◆ **Exercise**
Report, as a number alone, how many lines below contain the string "None".

◆ **Input records**
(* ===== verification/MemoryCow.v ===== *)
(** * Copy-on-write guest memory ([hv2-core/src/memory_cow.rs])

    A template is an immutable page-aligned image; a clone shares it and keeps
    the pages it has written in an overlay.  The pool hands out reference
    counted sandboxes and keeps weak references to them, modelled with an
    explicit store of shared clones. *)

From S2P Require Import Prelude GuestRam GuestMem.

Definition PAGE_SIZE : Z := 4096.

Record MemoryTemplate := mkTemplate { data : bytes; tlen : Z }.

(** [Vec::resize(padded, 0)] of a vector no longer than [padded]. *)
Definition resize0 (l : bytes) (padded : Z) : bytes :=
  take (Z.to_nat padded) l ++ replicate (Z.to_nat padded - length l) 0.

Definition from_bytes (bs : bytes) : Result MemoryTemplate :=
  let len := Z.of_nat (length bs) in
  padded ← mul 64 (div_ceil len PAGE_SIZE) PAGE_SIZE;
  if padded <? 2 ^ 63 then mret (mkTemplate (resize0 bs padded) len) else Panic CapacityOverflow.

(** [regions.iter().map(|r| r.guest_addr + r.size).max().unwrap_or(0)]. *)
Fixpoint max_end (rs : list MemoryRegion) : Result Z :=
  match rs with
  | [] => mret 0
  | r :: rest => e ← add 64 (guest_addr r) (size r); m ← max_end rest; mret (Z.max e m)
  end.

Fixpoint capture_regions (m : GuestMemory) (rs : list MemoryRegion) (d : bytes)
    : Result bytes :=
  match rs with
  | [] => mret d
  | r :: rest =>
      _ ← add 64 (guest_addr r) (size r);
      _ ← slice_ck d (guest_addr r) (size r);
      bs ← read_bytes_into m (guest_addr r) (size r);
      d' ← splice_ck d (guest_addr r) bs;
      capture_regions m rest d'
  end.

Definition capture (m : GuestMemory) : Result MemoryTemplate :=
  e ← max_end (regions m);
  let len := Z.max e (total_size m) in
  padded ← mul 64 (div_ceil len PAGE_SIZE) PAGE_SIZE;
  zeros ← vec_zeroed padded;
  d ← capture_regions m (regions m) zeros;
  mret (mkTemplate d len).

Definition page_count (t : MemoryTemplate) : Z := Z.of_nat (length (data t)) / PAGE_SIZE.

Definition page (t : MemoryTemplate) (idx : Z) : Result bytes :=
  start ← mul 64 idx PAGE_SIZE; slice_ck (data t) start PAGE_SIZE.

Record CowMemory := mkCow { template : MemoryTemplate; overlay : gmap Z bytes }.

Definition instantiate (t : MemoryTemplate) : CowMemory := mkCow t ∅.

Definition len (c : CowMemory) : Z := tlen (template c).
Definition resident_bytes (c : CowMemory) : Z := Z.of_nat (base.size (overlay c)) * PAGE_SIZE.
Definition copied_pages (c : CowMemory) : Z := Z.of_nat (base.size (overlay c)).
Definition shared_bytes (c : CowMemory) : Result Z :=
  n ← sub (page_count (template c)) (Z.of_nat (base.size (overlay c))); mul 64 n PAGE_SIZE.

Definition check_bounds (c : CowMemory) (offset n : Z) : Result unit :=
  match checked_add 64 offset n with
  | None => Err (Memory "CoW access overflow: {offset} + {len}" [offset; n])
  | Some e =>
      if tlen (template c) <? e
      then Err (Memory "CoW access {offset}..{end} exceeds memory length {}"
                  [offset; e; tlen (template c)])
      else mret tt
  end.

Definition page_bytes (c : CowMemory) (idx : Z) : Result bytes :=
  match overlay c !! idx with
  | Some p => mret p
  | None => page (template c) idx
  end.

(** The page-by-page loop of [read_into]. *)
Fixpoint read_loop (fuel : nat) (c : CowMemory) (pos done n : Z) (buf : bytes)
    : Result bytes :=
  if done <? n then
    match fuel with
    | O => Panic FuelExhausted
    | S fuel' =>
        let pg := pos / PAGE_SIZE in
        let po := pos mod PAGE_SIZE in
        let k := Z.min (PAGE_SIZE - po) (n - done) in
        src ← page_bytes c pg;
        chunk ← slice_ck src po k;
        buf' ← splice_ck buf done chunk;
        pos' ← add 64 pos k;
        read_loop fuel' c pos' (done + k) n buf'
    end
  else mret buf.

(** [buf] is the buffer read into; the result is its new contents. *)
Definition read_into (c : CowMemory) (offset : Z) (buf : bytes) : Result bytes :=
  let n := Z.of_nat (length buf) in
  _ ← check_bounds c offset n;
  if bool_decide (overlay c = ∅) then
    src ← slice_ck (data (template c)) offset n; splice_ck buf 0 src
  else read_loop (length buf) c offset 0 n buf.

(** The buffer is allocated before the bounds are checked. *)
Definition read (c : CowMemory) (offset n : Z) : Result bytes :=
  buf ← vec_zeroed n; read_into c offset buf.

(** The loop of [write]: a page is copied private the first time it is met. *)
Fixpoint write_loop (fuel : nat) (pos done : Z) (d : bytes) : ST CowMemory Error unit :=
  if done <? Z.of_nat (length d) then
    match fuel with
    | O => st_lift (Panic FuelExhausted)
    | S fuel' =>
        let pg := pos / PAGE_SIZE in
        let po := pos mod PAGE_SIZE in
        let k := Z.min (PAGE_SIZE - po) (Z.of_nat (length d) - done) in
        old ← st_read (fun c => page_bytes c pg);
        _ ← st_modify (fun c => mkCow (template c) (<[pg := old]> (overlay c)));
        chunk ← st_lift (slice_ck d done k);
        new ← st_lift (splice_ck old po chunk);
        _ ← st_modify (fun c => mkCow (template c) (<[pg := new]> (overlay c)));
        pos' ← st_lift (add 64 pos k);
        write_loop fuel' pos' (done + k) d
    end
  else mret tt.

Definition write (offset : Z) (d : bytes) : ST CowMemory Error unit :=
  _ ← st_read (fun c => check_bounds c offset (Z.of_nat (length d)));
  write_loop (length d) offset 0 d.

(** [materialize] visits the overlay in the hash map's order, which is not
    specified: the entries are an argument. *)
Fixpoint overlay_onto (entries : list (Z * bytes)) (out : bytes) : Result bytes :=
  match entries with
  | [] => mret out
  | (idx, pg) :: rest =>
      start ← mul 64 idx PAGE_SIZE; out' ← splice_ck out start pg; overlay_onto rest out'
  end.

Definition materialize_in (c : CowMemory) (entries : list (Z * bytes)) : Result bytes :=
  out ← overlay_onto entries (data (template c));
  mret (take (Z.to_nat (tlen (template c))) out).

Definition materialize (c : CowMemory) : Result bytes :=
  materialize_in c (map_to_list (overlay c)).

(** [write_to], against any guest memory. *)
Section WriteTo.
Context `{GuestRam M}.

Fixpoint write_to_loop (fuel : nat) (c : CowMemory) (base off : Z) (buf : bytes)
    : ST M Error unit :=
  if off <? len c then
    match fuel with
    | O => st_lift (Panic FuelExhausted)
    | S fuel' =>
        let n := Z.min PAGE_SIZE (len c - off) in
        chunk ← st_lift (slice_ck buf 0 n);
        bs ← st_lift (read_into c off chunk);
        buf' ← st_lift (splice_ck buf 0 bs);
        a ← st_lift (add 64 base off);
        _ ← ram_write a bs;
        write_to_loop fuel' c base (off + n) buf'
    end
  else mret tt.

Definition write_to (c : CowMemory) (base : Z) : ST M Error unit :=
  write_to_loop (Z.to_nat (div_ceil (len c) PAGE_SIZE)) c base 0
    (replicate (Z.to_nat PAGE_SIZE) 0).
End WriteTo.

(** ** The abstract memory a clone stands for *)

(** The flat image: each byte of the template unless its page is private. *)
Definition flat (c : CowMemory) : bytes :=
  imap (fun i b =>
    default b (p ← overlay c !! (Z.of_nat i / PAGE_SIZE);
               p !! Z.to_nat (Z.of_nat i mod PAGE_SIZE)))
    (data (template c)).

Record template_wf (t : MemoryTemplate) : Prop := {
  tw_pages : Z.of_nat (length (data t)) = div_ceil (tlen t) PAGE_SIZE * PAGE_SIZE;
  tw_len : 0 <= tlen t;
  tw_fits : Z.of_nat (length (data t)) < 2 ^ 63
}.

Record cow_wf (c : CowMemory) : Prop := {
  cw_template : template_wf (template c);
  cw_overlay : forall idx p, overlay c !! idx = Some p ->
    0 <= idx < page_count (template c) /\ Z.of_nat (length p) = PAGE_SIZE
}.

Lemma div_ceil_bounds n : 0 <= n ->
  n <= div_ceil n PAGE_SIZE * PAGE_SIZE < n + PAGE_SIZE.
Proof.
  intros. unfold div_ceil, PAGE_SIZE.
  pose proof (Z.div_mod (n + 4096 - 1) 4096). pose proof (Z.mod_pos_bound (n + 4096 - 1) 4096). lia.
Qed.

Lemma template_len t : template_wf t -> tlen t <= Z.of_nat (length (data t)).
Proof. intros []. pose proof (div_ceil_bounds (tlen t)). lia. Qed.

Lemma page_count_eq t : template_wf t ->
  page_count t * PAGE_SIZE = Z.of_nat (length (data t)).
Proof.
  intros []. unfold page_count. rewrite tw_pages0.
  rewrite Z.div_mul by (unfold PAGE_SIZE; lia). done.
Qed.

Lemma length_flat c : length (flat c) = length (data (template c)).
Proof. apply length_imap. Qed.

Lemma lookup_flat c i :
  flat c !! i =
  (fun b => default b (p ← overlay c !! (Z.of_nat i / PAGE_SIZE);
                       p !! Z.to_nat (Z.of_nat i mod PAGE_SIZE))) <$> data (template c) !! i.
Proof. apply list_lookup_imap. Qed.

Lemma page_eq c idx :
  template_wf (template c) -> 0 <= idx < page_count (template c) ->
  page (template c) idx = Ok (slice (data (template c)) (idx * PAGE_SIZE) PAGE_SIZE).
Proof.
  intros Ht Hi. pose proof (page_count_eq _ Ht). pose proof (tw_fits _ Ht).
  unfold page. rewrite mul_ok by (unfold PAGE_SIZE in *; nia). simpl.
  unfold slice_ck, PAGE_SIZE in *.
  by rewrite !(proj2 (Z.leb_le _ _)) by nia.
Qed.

◆ **Task output**
2